What should we mean by “generalizing well” in this context? This isn’t so clear to me — we could e.g. ask that it does well on problems “like this” which come up in practice, but to solve such problems, one would want to look at what situation gave us the problem and so on, which doesn’t seem like the kind of data we want to include in the problem setup here; we could imagine simply removing such data and asking for something that would work well in practice, but this still doesn’t seem like such a clean criterion.
But anyway, the following seems like a reasonable Solomonoff-like thing:
There’s some complexity (i.e., size/[description length], probably) prior on boolean circuits. There can be multiple reasonable choices of [types of circuits admitted] and/or [description language] giving probably genuinely different priors here, but make some choice (it seems fine to make whatever reasonable choice which will fit best with the later parts of the story we’re attempting to build).
Think of all the outputs (i.e. train and test) as being generated by taking a circuit from this prior and running the inputs through it.
To predict outputs on new inputs, just do the bayesian thing (ie condition the induced prior on functions on all the outputs you’ve seen).
My suggestion is that to explain why another learning setup (for boolean functions) has good generalization properties, we could be sort of happy with building a bridge between it and the above simplicity-prior-circuit-solomonoff thing. (This could let us bypass having to further specify what it is to generalize well.)[3]
One key step in the present attempt at building a bridge from NN-bayes to simplicity-prior-circuit-solomonoff is to get from simplicity-prior-circuit-solomonoff to a setup with a uniform prior over circuits — the story would like to say that instead of picking circuits from a simplicity prior, you can pick circuits uniformly at random from among all circuits of up to a certain size.

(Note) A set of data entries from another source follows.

(* ===== verification/BankManager.v ===== *)
(** * Bank managers (impl/allocator/allocator.cpp, class BankManager)

    A buffer is allocated at the same address in every bank it is spread over, so
    one allocation algorithm serves all banks of a memory; banks that share a core
    are told apart by an offset.  The methods are those of any [Algorithm]; the
    constructors create a first-fit free list.  The order in which a
    [std::unordered_set] is visited is an argument of the operations that
    traverse one. *)
From S2P Require Import Prelude FreeList Arith CoreCoord AllocatorAlgorithm FreeListAlgorithm.

(** impl/buffers/buffer_constants.hpp *)
Inductive BufferType := DRAM | L1 | SYSTEM_MEMORY | L1_SMALL | TRACE.

#[export] Instance BufferType_eq_dec : EqDecision BufferType.
Proof. solve_decision. Defined.

(** [std::unordered_map::insert]: a key that is present keeps its value. *)
Definition map_insert {K} `{Countable K} {V} (k : K) (v : V) (m : gmap K V) : gmap K V :=
  match m !! k with Some _ => m | None => <[k := v]> m end.

(** detail/util.hpp *)
Definition SizeBytesPerBank (size_bytes page_size_bytes num_banks alignment_bytes : Z) : outcome Z :=
  _ ← check ((0 <? page_size_bytes) && (size_bytes mod page_size_bytes =? 0)) TT_ASSERT;
  let num_pages := size_bytes / page_size_bytes in
  num_equally_distributed_pages ←
    (if num_pages =? 1 then Ok 1
     else q ← udiv (u64 (num_pages - 1)) num_banks; Ok (u64 (1 + q)));
  aligned ← MathUtil.round_up (u32 page_size_bytes) alignment_bytes;
  Ok (u64 (num_equally_distributed_pages * aligned)).

Definition is_pow2_num_banks (num_banks : Z) : bool :=
  negb (num_banks =? 0) && (Z.land num_banks (u32 (num_banks - 1)) =? 0).

Definition acceptable_num_non_pow2_mem_banks : list Z := [12; 56; 70; 80; 94; 124; 130; 140].

Definition validate_num_banks (num_banks : Z) (buffer_type : BufferType) : outcome unit :=
  check (is_pow2_num_banks num_banks
         || bool_decide (num_banks ∈ acceptable_num_non_pow2_mem_banks)
         || bool_decide (buffer_type = L1_SMALL)) TT_THROW.

Record BankManager (A : Type) := mk_bank_manager {
  buffer_type_ : BufferType;
  allocated_buffers_ : gset Z;
  bank_id_to_bank_offset_ : gmap Z Z;
  allocator_ : option A;
  interleaved_address_limit_ : Z;
  alignment_bytes_ : Z
}.
Arguments mk_bank_manager {A}.
Arguments buffer_type_ {A}.
Arguments allocated_buffers_ {A}.
Arguments bank_id_to_bank_offset_ {A}.
Arguments allocator_ {A}.
Arguments interleaved_address_limit_ {A}.
Arguments alignment_bytes_ {A}.

(** [BankManager() {}]: the fields without a constructor hold any value. *)
Record garbage := mk_garbage { any_type : BufferType; any_limit : Z; any_alignment : Z }.
Definition BankManager_default {A} (g : garbage) : BankManager A :=
  mk_bank_manager (any_type g) ∅ ∅ None (any_limit g) (any_alignment g).

Section bank_manager.
Context {A : Type} `{Alg : Algorithm.Algorithm A}.

Definition set_allocator (a : option A) (b : BankManager A) : BankManager A :=
  mk_bank_manager (buffer_type_ b) (allocated_buffers_ b) (bank_id_to_bank_offset_ b) a
    (interleaved_address_limit_ b) (alignment_bytes_ b).
Definition set_allocated (l : gset Z) (b : BankManager A) : BankManager A :=
  mk_bank_manager (buffer_type_ b) l (bank_id_to_bank_offset_ b) (allocator_ b)
    (interleaved_address_limit_ b) (alignment_bytes_ b).
Definition set_offsets (m : gmap Z Z) (b : BankManager A) : BankManager A :=
  mk_bank_manager (buffer_type_ b) (allocated_buffers_ b) m (allocator_ b)
    (interleaved_address_limit_ b) (alignment_bytes_ b).

Definition has_allocator (b : BankManager A) : bool := bool_decide (is_Some (allocator_ b)).

(** A call through the pointer [allocator_]. *)
Definition with_allocator {B} (f : ST A B) : ST (BankManager A) B := λ b,
  match allocator_ b with
  | None => (Err UB, b)
  | Some a => let '(r, a') := f a in (r, set_allocator (Some a') b)
  end.

Definition num_banks (b : BankManager A) : Z := u32 (Z.of_nat (base.size (bank_id_to_bank_offset_ b))).

Definition bank_size (b : BankManager A) : outcome Z :=
  match allocator_ b with
  | None => Err TT_ASSERT
  | Some a =>
    let max_size_bytes_u64 := Algorithm.max_size_bytes a in
    if 2 ^ 64 - 1 <? max_size_bytes_u64 then Err TT_THROW else Ok max_size_bytes_u64
  end.

Definition validate_bank_id (b : BankManager A) (bank_id : Z) : outcome unit :=
  check (bool_decide (is_Some (bank_id_to_bank_offset_ b !! bank_id))) TT_FATAL.

Definition bank_offset (b : BankManager A) (bank_id : Z) : outcome Z :=
  _ ← validate_bank_id b bank_id;
  of_option OUT_OF_RANGE (bank_id_to_bank_offset_ b !! bank_id).

(** The number of banks a request is spread over. *)
Definition request_banks (b : BankManager A) (compute_grid_size : CoreCoord) (num_shards : option Z)
  : outcome Z :=
  match num_shards with
  | Some n =>
    _ ← check (n <=? u64 (x compute_grid_size * y compute_grid_size)) TT_FATAL; Ok n
  | None => Ok (num_banks b)
  end.

(** The address below which an interleaved L1 buffer may not lie. *)
Definition request_limit (b : BankManager A) (num_shards : option Z) : outcome Z :=
  if bool_decide (num_shards = None) && bool_decide (buffer_type_ b = L1) then
    _ ← check (0 <? interleaved_address_limit_ b) TT_FATAL; Ok (interleaved_address_limit_ b)
  else Ok 0.

Definition allocate_buffer (size page_size : Z) (bottom_up : bool) (compute_grid_size : CoreCoord)
    (num_shards : option Z) : ST (BankManager A) Z :=
  b ← get_st;
  banks ← lift_st (request_banks b compute_grid_size num_shards);
  size_per_bank ← lift_st (SizeBytesPerBank size page_size banks (alignment_bytes_ b));
  address_limit ← lift_st (request_limit b num_shards);
  _ ← check_st (has_allocator b) TT_ASSERT;
  address ← with_allocator (Algorithm.allocate size_per_bank bottom_up address_limit);
  match address with
  | None => throw_st TT_THROW
  | Some a => _ ← modify_st (λ b, set_allocated ({[a]} ∪ allocated_buffers_ b) b); mret a
  end.

Definition deallocate_buffer (address : Z) : ST (BankManager A) unit :=
  with_allocator (Algorithm.deallocate address).

Fixpoint deallocate_each (addrs : list Z) : ST (BankManager A) unit :=
  match addrs with
  | [] => mret tt
  | a :: addrs => _ ← with_allocator (Algorithm.deallocate a); deallocate_each addrs
  end.

Definition deallocate_all (visit : gset Z → list Z) : ST (BankManager A) unit :=
  b ← get_st; deallocate_each (visit (allocated_buffers_ b)).

Definition clear : ST (BankManager A) unit :=
  b ← get_st;
  if has_allocator b then with_allocator Algorithm.clear else mret tt.

(** [~BankManager()]: what is left of the object. *)
Definition destroy (visit : gset Z → list Z) : ST (BankManager A) unit :=
  _ ← deallocate_all visit;
  modify_st (λ b, set_allocator None (set_offsets ∅ (set_allocated ∅ b))).

(** [this = std::move(that)]: the new values of [this] and [that]. *)
Definition move_assign (this that : BankManager A) : BankManager A * BankManager A :=
  (mk_bank_manager (buffer_type_ that) (allocated_buffers_ that) (bank_id_to_bank_offset_ that)
     (allocator_ that) (interleaved_address_limit_ that) (alignment_bytes_ that),
   set_allocator None that).

Definition lowest_occupied_address (b : BankManager A) (bank_id : Z) : outcome (option Z) :=
  match allocator_ b with
  | None => Ok None
  | Some a =>
    match Algorithm.lowest_occupied_address a with
    | None => Ok None
    | Some lowest => offset ← bank_offset b bank_id; Ok (Some (u64 (lowest + offset)))
    end
  end.

Definition get_statistics : ST (BankManager A) Statistics :=
  b ← get_st;
  if has_allocator b then with_allocator Algorithm.get_statistics else mret (mk_stats 0 0 0 0 []).

Definition dump_blocks : ST (BankManager A) (list dump_row) :=
  b ← get_st;
  if has_allocator b then with_allocator Algorithm.dump_blocks else mret [].

End bank_manager.

(** ** Constructors *)
Definition init_allocator (size_bytes alignment_bytes offset : Z) (b : BankManager FreeList)
  : outcome (BankManager FreeList) :=
  let '(r, a) := FreeList_new size_bytes offset alignment_bytes alignment_bytes FIRST in
  _ ← r; Ok (set_allocator (Some a) b).

(** [for (bank_offset : bank_offsets) { map.insert({bank_id, bank_offset}); bank_id++; }] *)
Fixpoint index_offsets (bank_id : Z) (bank_offsets : list Z) (m : gmap Z Z) : gmap Z Z :=
  match bank_offsets with
  | [] => m
  | o :: bank_offsets => index_offsets (u32 (bank_id + 1)) bank_offsets (map_insert bank_id o m)
  end.

Definition BankManager_map (buffer_type : BufferType) (bank_id_to_bank_offset : gmap Z Z)
    (size_bytes interleaved_address_limit alignment_bytes alloc_offset : Z)
  : outcome (BankManager FreeList) :=
  let b := mk_bank_manager buffer_type ∅ bank_id_to_bank_offset None interleaved_address_limit
             alignment_bytes in
  _ ← validate_num_banks (num_banks b) buffer_type;
  init_allocator size_bytes alignment_bytes alloc_offset b.

Definition BankManager_vector (buffer_type : BufferType) (bank_offsets : list Z)
    (size_bytes alignment_bytes alloc_offset : Z) : outcome (BankManager FreeList) :=
  let b := mk_bank_manager buffer_type ∅ (index_offsets 0 bank_offsets ∅) None 0 alignment_bytes in
  _ ← validate_num_banks (num_banks b) buffer_type;
  init_allocator size_bytes alignment_bytes alloc_offset b.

The first main afaik-open problem I want to suggest is to actually work out this step: to provide a precise setup where the uniform prior on boolean circuits up to a certain size is like the simplicity prior on boolean circuits (and to work out the correspondence). (It could also be interesting and [sufficient for building a bridge] to argue that the uniform prior on boolean circuits has good generalization properties in some other way.) I haven’t thought about this that much, but my initial sense is that this could totally be false unless one is careful about getting the right setup (for example: given inputs-outputs from a particular boolean function with a small circuit, maybe it would work up to a certain upper bound on the size of the circuits on which we have a uniform prior, and then stop working; and/or maybe it depends more precisely on our [types of circuits admitted] and/or [description language]). (I know there is this story with programs, but idk how to get such a correspondence for circuits from that, and the correspondence for circuits seems like what we actually need/want.)
The second afaik-open problem I’m suggesting is to figure out in much more detail how to get from e.g. the MLP with a certain prior to boolean circuits with a uniform prior.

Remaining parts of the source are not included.